**** GIVEN ENTRIES

(* ===== verification/EventText.v ===== *)
(** * The text of an event record (lsbatch/lib/lsb.log.c, lib.words.c)

    A record of the event log is a line of fields, each written with a blank in
    front of it: numbers, and strings between quotes.  The functions that read a
    record move a pointer along the line.  This file holds what they share: the
    monad of a reader, the macros [copyQStr] and [saveQStr], the conversions of
    [sscanf], and the law of each reader on the text that the writers produce. *)

From S2P Require Import Prelude CLib Words Stdio.
From Stdlib Require Import SpecFloat.

(** lsbatch.h *)
Definition LSBE_NO_ERROR : Z := 0.
Definition LSBE_UNKNOWN_EVENT : Z := 44.
Definition LSBE_EVENT_FORMAT : Z := 45.
Definition LSBE_EOF : Z := 46.
Definition LSBE_NO_MEM : Z := 52.

(** ** Writing *)

(** [fprintf(log_fp, " %d", z)]: the argument is an int. *)
Definition put_d (z : Z) : cstr := BLANK :: print_Z (int32 z).

(** [fprintf(log_fp, " %w.pf", x)] *)
Definition put_f (w p : nat) (x : spec_float) : cstr := BLANK :: print_f w p x.

(** A blank and a string printed with [%s] between quotes: its own quotes are not
    doubled. *)
Definition put_s (s : cstr) : cstr := [BLANK; QUOTE] ++ s ++ [QUOTE].

(** [for (i = 0; i < n; i++) put(a[i])] for an array with at least [n] elements. *)
Definition put_array {A} (put : A -> cstr) (n : Z) (a : list A) : cstr :=
  flat_map put (take (Z.to_nat n) a).

(** ** Reading

    The state of a reader is the pointer [line]: the rest of the string, or
    [None] when the pointer is one character behind the NUL, as [line += ccount + 1]
    leaves it after the last field.  To read there is undefined ([Wild]), as is
    to store a string in a buffer that is too small. *)

Inductive outcome (A : Type) :=
| Ok (a : A)
| Err (lsberr : Z)
| Wild.
Arguments Ok {A} _.
Arguments Err {A} _.
Arguments Wild {A}.

Definition reader (A : Type) : Type := option cstr -> outcome (A * option cstr).

#[export] Instance reader_ret : MRet reader := fun A a l => Ok (a, l).
#[export] Instance reader_bind : MBind reader := fun A B k m l =>
  match m l with
  | Ok (a, l') => k a l'
  | Err e => Err e
  | Wild => Wild
  end.

Definition fail {A} (e : Z) : reader A := fun _ => Err e.

(** A conversion of [sscanf]; the pointer is left where [%n] counts to.  A failed
    conversion makes the number of conversions too small, which is reported. *)
Definition conv {A} (scan : cstr -> option (A * cstr)) : reader A := fun line =>
  match line with
  | None => Wild
  | Some s =>
      match scan s with
      | None => Err LSBE_EVENT_FORMAT
      | Some (a, rest) => Ok (a, Some rest)
      end
  end.

Definition conv_d : reader Z := conv scan_d.
Definition conv_f : reader spec_float := conv scan_float.
Definition conv_lf : reader spec_float := conv scan_double.

(** [s + n], for a position of the string or the one behind its NUL. *)
Definition advance (n : Z) (s : cstr) : option cstr :=
  if n <=? strlen s then Some (drop (Z.to_nat n) s) else None.

(** The one more character of [line += ccount + 1]. *)
Definition next : reader unit := fun line =>
  match line with
  | None => Wild
  | Some s => Ok (tt, advance 1 s)
  end.

(** To read without moving the pointer. *)
Definition peek {A} (r : reader A) : reader A := fun line =>
  match r line with
  | Ok (a, _) => Ok (a, line)
  | e => e
  end.

(** [stripQStr(line, buf)] with a buffer of [size] characters, then
    [line += ccount + 1]. *)
Definition strip_buf (size : Z) : reader cstr := fun line =>
  match line with
  | None => Wild
  | Some s =>
      let '(ccount, str) := stripQStr s in
      if ccount <? 0 then (if strlen str <=? size then Err LSBE_EVENT_FORMAT else Wild)
      else if strlen str <? size then Ok (str, advance (ccount + 1) s)
      else Wild
  end.

(** The buffer has the length of the line. *)
Definition saveQStr : reader cstr := fun line =>
  match line with
  | None => Wild
  | Some s => strip_buf (strlen s) line
  end.

Definition copyQStr (maxLen : Z) (nonNil : bool) : reader cstr :=
  str ← saveQStr;
  if (maxLen <=? strlen str) || (nonNil && (strlen str =? 0)) then fail LSBE_EVENT_FORMAT
  else mret str.

(** [calloc(n, size)]: a negative number is a size beyond all memory. *)
Definition calloc (n : Z) : reader unit := if n <? 0 then fail LSBE_NO_MEM else mret tt.

(** [for (i = 0; i < n; i++)] *)
Fixpoint read_array {A} (n : nat) (r : reader A) : reader (list A) :=
  match n with
  | O => mret []
  | S n => a ← r; rest ← read_array n r; mret (a :: rest)
  end.

Definition for_n {A} (n : Z) (r : reader A) : reader (list A) := read_array (Z.to_nat n) r.

(** [if (c) x = r;] *)
Definition read_if {A} (c : bool) (other : A) (r : reader A) : reader A :=
  if c then r else mret other.

(** ** Fields

    The text of a record is a list of fields; [at_field fs] is the pointer in
    front of the fields [fs], behind the blank that separates them from the
    previous one, and [after_field fs] the pointer at that blank, both in a line
    whose white space has become blanks. *)

Definition sep (fs : list cstr) : cstr := flat_map (cons BLANK) fs.

Definition num_field (z : Z) : cstr := print_Z (int32 z).
Definition quoted (s : cstr) : cstr := QUOTE :: double_quotes s ++ [QUOTE].

(** What becomes of a string. *)
Definition blanked (s : cstr) : cstr := map spaced s.

Definition after_field (fs : list cstr) : option cstr := Some (blanked (sep fs)).
Definition at_field (fs : list cstr) : option cstr := advance 1 (blanked (sep fs)).

Create HintDb event.

Lemma sep_cons f fs : sep (f :: fs) = BLANK :: f ++ sep fs.
Proof. done. Qed.

Lemma sep_app a b : sep (a ++ b) = sep a ++ sep b.
Proof. apply flat_map_app. Qed.

Lemma sep_if (c : bool) a b : sep (if c then a else b) = if c then sep a else sep b.
Proof. by destruct c. Qed.

Lemma blanked_sep fs : blanked (sep fs) = sep (map blanked fs).
Proof.
  unfold blanked. induction fs as [|f fs IH]; [done|]. rewrite sep_cons. simpl.
  by rewrite map_app, IH.
Qed.

Lemma advance_1 c s : advance 1 (c :: s) = Some s.
Proof. unfold advance, strlen. simpl length. case_if; [done|]. breflect. lia. Qed.

Lemma at_field_cons f fs : at_field (f :: fs) = Some (blanked f ++ blanked (sep fs)).
Proof.
  unfold at_field. rewrite sep_cons. unfold blanked. cbn [map].
  by rewrite map_app, advance_1.
Qed.

Lemma after_field_cons f fs : after_field (f :: fs) = Some (BLANK :: blanked f ++ blanked (sep fs)).
Proof. unfold after_field. rewrite sep_cons. unfold blanked. cbn [map]. by rewrite map_app. Qed.

Lemma text_end_fields fs : text_end (blanked (sep fs)).
Proof. by destruct fs. Qed.

Lemma quote_end_fields fs : quote_end (blanked (sep fs)).
Proof. by destruct fs. Qed.

Lemma blanked_id s : Forall (fun c => isspace c = false) s -> blanked s = s.
Proof.
  induction 1 as [|c s Hc _ IH]; [done|]. unfold blanked in *. simpl. rewrite IH.
  unfold spaced. by rewrite Hc.
Qed.

Lemma blanked_app s t : blanked (s ++ t) = blanked s ++ blanked t.
Proof. apply map_app. Qed.

Lemma blanked_length s : strlen (blanked s) = strlen s.
Proof. unfold strlen, blanked. by rewrite length_map. Qed.

(** *** Numbers do not change when white space becomes blanks *)

Definition plain (s : cstr) : Prop := Forall (fun c => spaced c = c) s.

Lemma blanked_plain s : plain s -> blanked s = s.
Proof. induction 1 as [|c s Hc _ IH]; [done|]. unfold blanked in *. simpl. by rewrite IH, Hc. Qed.

Lemma plain_app s t : plain s -> plain t -> plain (s ++ t).
Proof. intros. by apply Forall_app. Qed.

Lemma plain_digits s : Forall (fun c => isdigit c = true) s -> plain s.
Proof.
  intros H. eapply Forall_impl; [exact H|]. intros c Hc. unfold spaced.
  by rewrite isdigit_not_space.
Qed.

Lemma plain_replicate n c : spaced c = c -> plain (replicate n c).
Proof. intros. by apply Forall_replicate. Qed.

Lemma plain_print_nat n : 0 <= n -> plain (print_nat n).
Proof. intros Hn. apply plain_digits. by apply print_nat_spec. Qed.

Lemma plain_print_Z z : plain (print_Z z).
Proof.
  unfold print_Z. case_if; breflect; [constructor; [done|]|]; apply plain_print_nat; lia.
Qed.

Lemma plain_print_fixed p n : 0 <= n -> plain (print_fixed p n).
Proof.
  intros Hn. destruct (print_fixed_digits p n Hn) as (ip & fp & Hip & _ & Hfp & _ & _ & ->).
  apply plain_app; [by apply plain_digits|].
  destruct p; [constructor|]. constructor; [done|]. by apply plain_digits.
Qed.

Lemma plain_print_f w p x : plain (print_f w p x).
Proof.
  unfold print_f, pad. apply plain_app; [by apply plain_replicate|].
  assert (forall s, plain (sign_text s)) as Hs by (intros []; repeat constructor).
  destruct x as [s|s| |s m e]; [| |by repeat constructor|]; (apply plain_app; [done|]);
    [by apply plain_print_fixed|by repeat constructor|apply plain_print_fixed, scaled_nonneg].
Qed.

Lemma blanked_num z : blanked (num_field z) = num_field z.
Proof. apply blanked_plain, plain_print_Z. Qed.

Lemma blanked_print_f w p x : blanked (print_f w p x) = print_f w p x.
Proof. apply blanked_plain, plain_print_f. Qed.

Lemma blanked_quoted s : blanked (quoted s) = quoted (blanked s).
Proof.
  unfold quoted, blanked. cbn [map]. rewrite map_app. cbn [map]. f_equal. f_equal.
  induction s as [|c s IH]; [done|]. rewrite double_quotes_cons. cbn [map].
  rewrite double_quotes_cons, map_app, IH. f_equal.
  destruct (ch_eqb c QUOTE) eqn:E.
  - apply ch_eqb_eq in E as ->. done.
  - assert (ch_eqb (spaced c) QUOTE = false) as ->; [|done]. unfold spaced. by case_if.
Qed.

(** ** The law of each reader on the text of its field *)

Lemma bind_Ok {A B} (r : reader A) (k : A -> reader B) l a l' :
  r l = Ok (a, l') -> (r ≫= k) l = k a l'.
Proof. intros H. unfold mbind, reader_bind. by rewrite H. Qed.

Lemma bind_ret {A B} (a : A) (k : A -> reader B) l : (mret a ≫= k) l = k a l.
Proof. done. Qed.

Lemma bind_assoc {A B C} (r : reader A) (k : A -> reader B) (h : B -> reader C) l :
  ((r ≫= k) ≫= h) l = (r ≫= (fun a => k a ≫= h)) l.
Proof. unfold mbind, reader_bind. by destruct (r l) as [[a l']|e|]. Qed.

Lemma scan_num z fs :
  scan_d (num_field z ++ blanked (sep fs)) = Some (int32 z, blanked (sep fs)).
Proof.
  unfold num_field. rewrite scan_d_print.
  - f_equal. f_equal. apply sint_of_id; [done|]. by apply sint_of_range.
  - pose proof (sint_of_range 32 z eq_refl). unfold in_sint in *. lia.
  - apply text_end_fields.
Qed.

Lemma conv_d_at z fs : conv_d (at_field (num_field z :: fs)) = Ok (int32 z, after_field fs).
Proof. rewrite at_field_cons, blanked_num. unfold conv_d, conv. by rewrite scan_num. Qed.

Lemma conv_d_after z fs : conv_d (after_field (num_field z :: fs)) = Ok (int32 z, after_field fs).
Proof.
  rewrite after_field_cons, blanked_num. unfold conv_d, conv.
  by rewrite (scan_d_blank _ _ (scan_num z fs)).
Qed.

Lemma conv_float_at prec emax w p x fs :
  conv (scan_f prec emax) (at_field (print_f w p x :: fs)) =
  Ok (text_value prec emax p x, after_field fs).
Proof.
  rewrite at_field_cons, blanked_print_f. unfold conv. rewrite scan_f_print; [done|].
  apply text_end_fields.
Qed.

Lemma conv_float_after prec emax w p x fs :
  conv (scan_f prec emax) (after_field (print_f w p x :: fs)) =
  Ok (text_value prec emax p x, after_field fs).
Proof.
  rewrite after_field_cons, blanked_print_f. unfold conv, scan_f. rewrite read_f_blank.
  change (read_f true prec emax) with (scan_f prec emax).
  rewrite scan_f_print; [done|]. apply text_end_fields.
Qed.

Lemma next_after fs : next (after_field fs) = Ok (tt, at_field fs).
Proof. done. Qed.

Lemma advance_app q t : advance (strlen q + 1) (q ++ t) = advance 1 t.
Proof.
  unfold advance, strlen. rewrite length_app. destruct t as [|c t]; simpl.
  - case_if; [breflect; lia|done].
  - case_if; [|breflect; lia].
    replace (Z.to_nat (Z.of_nat (length q) + 1)) with (length q + 1)%nat by lia.
    rewrite <- drop_drop, drop_app_length. case_if; [done|breflect; lia].
Qed.

Lemma strip_buf_quoted size before s fs : no_quote before -> strlen s < size ->
  strip_buf size (Some (before ++ blanked (quoted s) ++ blanked (sep fs))) =
  Ok (blanked s, at_field fs).
Proof.
  intros Hb Hs. unfold strip_buf. rewrite blanked_quoted. unfold quoted.
  rewrite <- app_comm_cons, <- app_assoc. cbn [app].
  rewrite stripQStr_quoted by (done || apply quote_end_fields).
  set (txt := before ++ QUOTE :: double_quotes (blanked s) ++ [QUOTE]).
  assert (0 <= strlen txt) by (unfold strlen; lia). case_if; breflect; [lia|].
  rewrite blanked_length. case_if; breflect; [|lia]. f_equal. f_equal.
  replace (before ++ QUOTE :: double_quotes (blanked s) ++ QUOTE :: blanked (sep fs))
    with (txt ++ blanked (sep fs)).
  2:{ unfold txt. rewrite <- app_assoc. cbn [app]. rewrite <- app_assoc. done. }
  apply advance_app.
Qed.

Lemma saveQStr_quoted before s fs : no_quote before ->
  saveQStr (Some (before ++ blanked (quoted s) ++ blanked (sep fs))) = Ok (blanked s, at_field fs).
Proof.
  intros Hb. unfold saveQStr. apply strip_buf_quoted; [done|]. unfold strlen.
  rewrite !length_app. unfold blanked. rewrite length_map. unfold quoted. cbn [length].
  rewrite length_app. assert (length s <= length (double_quotes s))%nat; [|simpl; lia].
  induction s as [|c s IH]; [done|]. rewrite double_quotes_cons, length_app.
  destruct (ch_eqb c QUOTE); simpl; lia.
Qed.

(** Fields without quotes in front of a string are skipped. *)
Lemma skip_fields before s fs : Forall no_quote before ->
  exists b, no_quote b /\
    at_field (before ++ quoted s :: fs) = Some (b ++ blanked (quoted s) ++ blanked (sep fs)).
Proof.
  intros Hb. destruct before as [|f before].
  - exists []. split; [constructor|]. by rewrite app_nil_l, at_field_cons.
  - cbn [app]. rewrite at_field_cons. inversion Hb as [|? ? Hf Hr]; subst.
    exists (blanked f ++ blanked (sep before) ++ [BLANK]).
    rewrite sep_app, sep_cons, blanked_app. split.
    + assert (forall u, no_quote u -> no_quote (blanked u)) as Hbl.
      { intros u Hu. unfold no_quote, blanked in *. rewrite Forall_map.
        eapply Forall_impl; [exact Hu|]. intros c Hc. unfold spaced. by case_if. }
      apply Forall_app. split; [by apply Hbl|]. apply Forall_app. split; [|by repeat constructor].
      apply Hbl. clear -Hr. induction Hr as [|g before Hg _ IH]; [constructor|].
      rewrite sep_cons. constructor; [done|]. by apply Forall_app.
    + rewrite <- !app_assoc. change (blanked (BLANK :: quoted s ++ sep fs))
        with (BLANK :: blanked (quoted s ++ sep fs)). by rewrite blanked_app.
Qed.

Lemma saveQStr_skip before s fs : Forall no_quote before ->
  saveQStr (at_field (before ++ quoted s :: fs)) = Ok (blanked s, at_field fs).
Proof.
  intros Hb. destruct (skip_fields before s fs Hb) as (b & Hnb & ->). by apply saveQStr_quoted.
Qed.

Lemma saveQStr_at s fs : saveQStr (at_field (quoted s :: fs)) = Ok (blanked s, at_field fs).
Proof. apply (saveQStr_skip []). constructor. Qed.

Lemma strip_buf_at size s fs : strlen s < size ->
  strip_buf size (at_field (quoted s :: fs)) = Ok (blanked s, at_field fs).
Proof.
  intros Hs. destruct (skip_fields [] s fs) as (b & Hnb & Hat); [constructor|].
  cbn [app] in Hat. rewrite Hat. by apply strip_buf_quoted.
Qed.

(** The strings that [copyQStr] accepts. *)
Definition fits (maxLen : Z) (nonNil : bool) (s : cstr) : bool :=
  (strlen s <? maxLen) && negb (nonNil && (strlen s =? 0)).

Lemma copyQStr_skip maxLen nonNil before s fs : Forall no_quote before ->
  fits maxLen nonNil s = true ->
  copyQStr maxLen nonNil (at_field (before ++ quoted s :: fs)) = Ok (blanked s, at_field fs).
Proof.
  intros Hb Hs. unfold copyQStr. erewrite bind_Ok by by apply saveQStr_skip.
  unfold fits in Hs. apply andb_true_iff in Hs as [Hs1 Hs2]. rewrite blanked_length.
  apply Z.ltb_lt in Hs1. apply negb_true_iff in Hs2. rewrite Hs2, orb_false_r.
  case_if; breflect; [lia|done].
Qed.

Lemma copyQStr_at maxLen nonNil s fs : fits maxLen nonNil s = true ->
  copyQStr maxLen nonNil (at_field (quoted s :: fs)) = Ok (blanked s, at_field fs).
Proof. apply (copyQStr_skip _ _ []). constructor. Qed.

********

**WHAT IS EXPECTED:** Starting at the line that has "(** ** Writing *)" in the records above, restate word for word every line until the one that has "Definition reader (A", and include that one as well.

**ANSWER FOR THE TASK:**
(** ** Writing *)

(** [fprintf(log_fp, " %d", z)]: the argument is an int. *)
Definition put_d (z : Z) : cstr := BLANK :: print_Z (int32 z).

(** [fprintf(log_fp, " %w.pf", x)] *)
Definition put_f (w p : nat) (x : spec_float) : cstr := BLANK :: print_f w p x.

(** A blank and a string printed with [%s] between quotes: its own quotes are not
    doubled. *)
Definition put_s (s : cstr) : cstr := [BLANK; QUOTE] ++ s ++ [QUOTE].

(** [for (i = 0; i < n; i++) put(a[i])] for an array with at least [n] elements. *)
Definition put_array {A} (put : A -> cstr) (n : Z) (a : list A) : cstr :=
  flat_map put (take (Z.to_nat n) a).

(** ** Reading

    The state of a reader is the pointer [line]: the rest of the string, or
    [None] when the pointer is one character behind the NUL, as [line += ccount + 1]
    leaves it after the last field.  To read there is undefined ([Wild]), as is
    to store a string in a buffer that is too small. *)

Inductive outcome (A : Type) :=
| Ok (a : A)
| Err (lsberr : Z)
| Wild.
Arguments Ok {A} _.
Arguments Err {A} _.
Arguments Wild {A}.

Definition reader (A : Type) : Type := option cstr -> outcome (A * option cstr).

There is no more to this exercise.